The progressives’ calcified mindset does not admit to the truth of the title, no matter the data that supports it.  This reconfirms to many conservatives and those of libertarian bent that there is a larger agenda at work here which involves the economic castration of America – they can’t all be that stupid.

An example of the right/left debate that highlights this is found on these pages in the comment stream of ‘The Liberal Mind – Tax Rates Don’t Affect Earnings’.  There we find the tired and well-worn liberal arguments citing Eisenhower era rates and the belief that more taxes on the rich increase government revenues.  Some liberals actually do believe that such higher revenues could then be applied to their conceptions of ‘social justice’.  But I’m afraid that the globalists among them know better, and pursue higher taxes in America under that façade as an effective avenue to their one-world objective.

Taxes&Revenues 

In the 16jun11 WSJ Alan Reynolds of Cato again presents US government data, and argues ‘Why 70% Tax Rates Won’t Work’ with a note to Robert Reich (the ‘70% man’) that says – “The income tax brought in less revenue when the highest rate was 70% to 91% than it did when the highest rate was 28%.”  (see nearby table from the article)

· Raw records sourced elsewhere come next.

(* ===== verification/ServerMain.v ===== *)
(** * The server's command line (servers/python/server.py, lines 153-183)

    [parse_args] is the function of that name on [sys.argv[1:]]; [main_tick] is
    the period that [main] hands to every connection's [handle]; [main] leaves
    the process serving, without connections, and [serves] is what it does from
    then on.  Binding the socket is asyncio's: [listen] says whether
    [start_server] can. *)

From Stdlib Require Import Ascii String ZArith Lia SpecFloat.
From S2P Require Import Prelude PyText PyFloat PyFloatThms PyNum Server.

Open Scope string_scope.
Open Scope list_scope.
Open Scope Z_scope.

Definition is_addr_flag (s : string) : bool := bool_decide (s = "-addr" \/ s = "--addr").
Definition is_tick_flag (s : string) : bool := bool_decide (s = "-tick" \/ s = "--tick").

(** [int(s.split(":")[-1])] *)
Definition port_of (s : string) : res Z :=
  last_part ← res_of_option IndexError (list.last (split_char ":"%char s));
  int_of_str last_part.

(** The [while] loop, on the arguments from index [i] on: a flag with a value
    takes two, anything else one. *)
Fixpoint parse_loop (a : list string) (port tick : Z) : res (Z * Z) :=
  match a with
  | [] => Ok (port, tick)
  | f :: rest =>
      match rest with
      | v :: rest' =>
          if is_addr_flag f then port ← port_of v; parse_loop rest' port tick
          else if is_tick_flag f then tick ← int_of_str v; parse_loop rest' port tick
          else parse_loop rest port tick
      | [] => parse_loop rest port tick
      end
  end.

Definition parse_args (a : list string) : res (Z * Z) := parse_loop a 9000 30.

(** [1.0 / tick_hz] *)
Definition tick_period (tick_hz : Z) : res float :=
  one ← f_of_Z 1; hz ← f_of_Z tick_hz; fdiv one hz.

(** [main] up to [start_server]: the port and the period. *)
Definition main_tick (a : list string) : res (Z * float) :=
  '(port, tick_hz) ← parse_args a; tick ← tick_period tick_hz; Ok (port, tick).

(** A process that serves: where it listens, the argument [tick] of every
    [handle], and its state. *)
Record Serving := mkServing { sv_host : string; sv_port : Z; sv_tick : float; sv_world : World }.

Section Main.
Variable listen : string -> Z -> res ().

(** [main] up to [serve_forever]. *)
Definition main (a : list string) : res Serving :=
  '(port, tick) ← main_tick a; listen "0.0.0.0" port;; Ok (mkServing "0.0.0.0" port tick World_init).

(** The process started with [a] can be in the state [w]. *)
Definition serves (a : list string) (w : World) : Prop :=
  exists s evs, main a = Ok s /\ star (sys_step (sv_tick s)) (sv_world s) evs w.
End Main.

Example parse_args_demo :
  parse_args ["-addr"; ":9100"; "x"; "--tick"; "60"; "-addr"; "0.0.0.0:9200"; "-tick"] = Ok (9200, 60).
Proof. reflexivity. Qed.

(** Words that are not flags leave the result alone. *)
Definition plain_word (s : string) : Prop := is_addr_flag s = false /\ is_tick_flag s = false.

Lemma parse_loop_plain pre rest port tick :
  Forall plain_word pre -> parse_loop (pre ++ rest) port tick = parse_loop rest port tick.
Proof.
  induction 1 as [|f pre [Ha Ht] _ IH]; [done|]. cbn [app parse_loop].
  destruct (pre ++ rest) as [|v l]; [by rewrite <- IH|]. by rewrite Ha, Ht.
Qed.

Lemma port_of_str host port : port_of (host +:+ String ":" (str_of_Z port)) = Ok port.
Proof.
  unfold port_of. rewrite last_split_char by by apply str_of_Z_lacks.
  apply int_of_str_of_Z.
Qed.

Lemma parse_loop_addr host port p t rest :
  parse_loop ("-addr" :: (host +:+ String ":" (str_of_Z port)) :: rest) p t = parse_loop rest port t.
Proof. cbn [parse_loop]. change (is_addr_flag "-addr") with true. cbv iota. by rewrite port_of_str. Qed.

Lemma parse_loop_tick tick p t rest :
  parse_loop ("-tick" :: str_of_Z tick :: rest) p t = parse_loop rest p tick.
Proof.
  cbn [parse_loop]. change (is_addr_flag "-tick") with false. change (is_tick_flag "-tick") with true.
  cbv iota. by rewrite int_of_str_of_Z.
Qed.

(** A rate of at most 53 bits, not 0, has a period. *)
Lemma tick_period_ok tick_hz :
  tick_hz <> 0 -> Z.abs tick_hz < 2 ^ 53 -> exists period, tick_period tick_hz = Ok period /\ f_valid period.
Proof.
  intros Hz Hlt. unfold tick_period. destruct (f_of_Z_small tick_hz Hz Hlt) as (s & m & e & Hhz).
  destruct (f_of_Z_small 1 ltac:(done) ltac:(done)) as (s' & m' & e' & Hone). rewrite Hone, Hhz. cbn [mbind res_bind fdiv].
  eexists. split; [reflexivity|]. apply (fdiv_valid (S754_finite s' m' e') (S754_finite s m e)); [| |reflexivity].
  - by eapply f_of_Z_valid.
  - by eapply f_of_Z_valid.
Qed.

(** Without a rate nothing is served. *)
Lemma main_zero listen a port : parse_args a = Ok (port, 0) -> main listen a = Raise ZeroDivisionError.
Proof. intros Ha. unfold main, main_tick. rewrite Ha. reflexivity. Qed.

(** The states of a process that serves are those of the event loop's runs. *)
Lemma serves_runs listen a w : serves listen a w -> exists tick evs, runs tick evs w.
Proof.
  intros (s & evs & Hmain & Hsteps). exists (sv_tick s), evs. unfold main in Hmain.
  apply res_bind_Ok in Hmain as ([port tick] & _ & Hmain). apply res_bind_Ok in Hmain as (_ & _ & [= <-]). exact Hsteps.
Qed.

(** The command line round trip: for any host part and any words around it,
    the flags [-addr host:port -tick tick] printed with [str] are read back as
    the same numbers; the defaults, 9000 and 30, are used without flags. *)
Theorem parse_args_roundtrip pre post host port tick :
  Forall plain_word pre -> Forall plain_word post ->
  parse_args (pre ++ ["-addr"; host +:+ String ":" (str_of_Z port); "-tick"; str_of_Z tick] ++ post) =
    Ok (port, tick) /\
  parse_args (pre ++ post) = Ok (9000, 30).
Proof.
  intros Hpre Hpost. unfold parse_args. rewrite !parse_loop_plain by done.
  assert (forall p t, parse_loop post p t = Ok (p, t)) as H.
  { intros p t. rewrite <- (app_nil_r post). by rewrite parse_loop_plain. }
  cbn [app]. rewrite parse_loop_addr, parse_loop_tick, H. split; [done|]. by rewrite parse_loop_plain, H.
Qed.

Lemma parse_args_roundtrip_witness :
  parse_args ["server.py"; "-addr"; ":9100"; "-tick"; "30"] = Ok (9100, 30) /\
  parse_args ["server.py"] = Ok (9000, 30).
Proof.
  apply (parse_args_roundtrip ["server.py"] [] "" 9100 30); repeat constructor.
Defined.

Reynolds goes on to detail the history of revenue production from tax rates reaching back to 1951.  He concludes with –

… the Joint Committee on Taxation recently reported that 51% of Americans no longer pay federal income tax.
 
Since the era of 70% tax rates, the U.S. income tax system has become far more “progressive.” Congressional Budget Office estimates show that from 1979 to 2007 average income tax rates fell by 110% to minus 0.4% from 4.1% for the second-poorest quintile of taxpayers. Average tax rates fell by 56% for the middle quintile and 39% for the fourth, but only 8% at the top. Despite these massive tax cuts for the bottom 80%, overall federal revenues were the same 18.5% share of GDP in 2007 as they were in 1979 and individual tax revenues were nearly the same—8.7% of GDP in 1979 versus 8.4% in 2007.
 
In short, reductions in top tax rates under Presidents Kennedy and Reagan, and reductions in capital gains tax rates under Presidents Clinton and George W. Bush, not only “paid for themselves” but also provided enough extra revenue to finance negative income taxes for the bottom 40% and record-low income taxes at middle incomes.

Of course, none of this will make a dent in the progressive chorus, because they are singing to voters already embracing the Peter/Paul Principle, and those for whom such information is not accessible.

[22jun2011 update – the following letter in the 22jun11 WSJ rebuts Robert Reich’s criticique of Reynold’s analysis, and extends the argument presented.]


In his rebuttal (Letters, June 18) to Alan Reynolds’s June 16 op-ed “Why 70% Tax Rates Won’t Work,” Robert Reich claims that Mr. Reynolds “distorts my proposal and ignores my argument.” And, well he should, because it’s impossible to address Mr. Reich’s “proposal” because it is not based on historical fact and misrepresents today’s reality.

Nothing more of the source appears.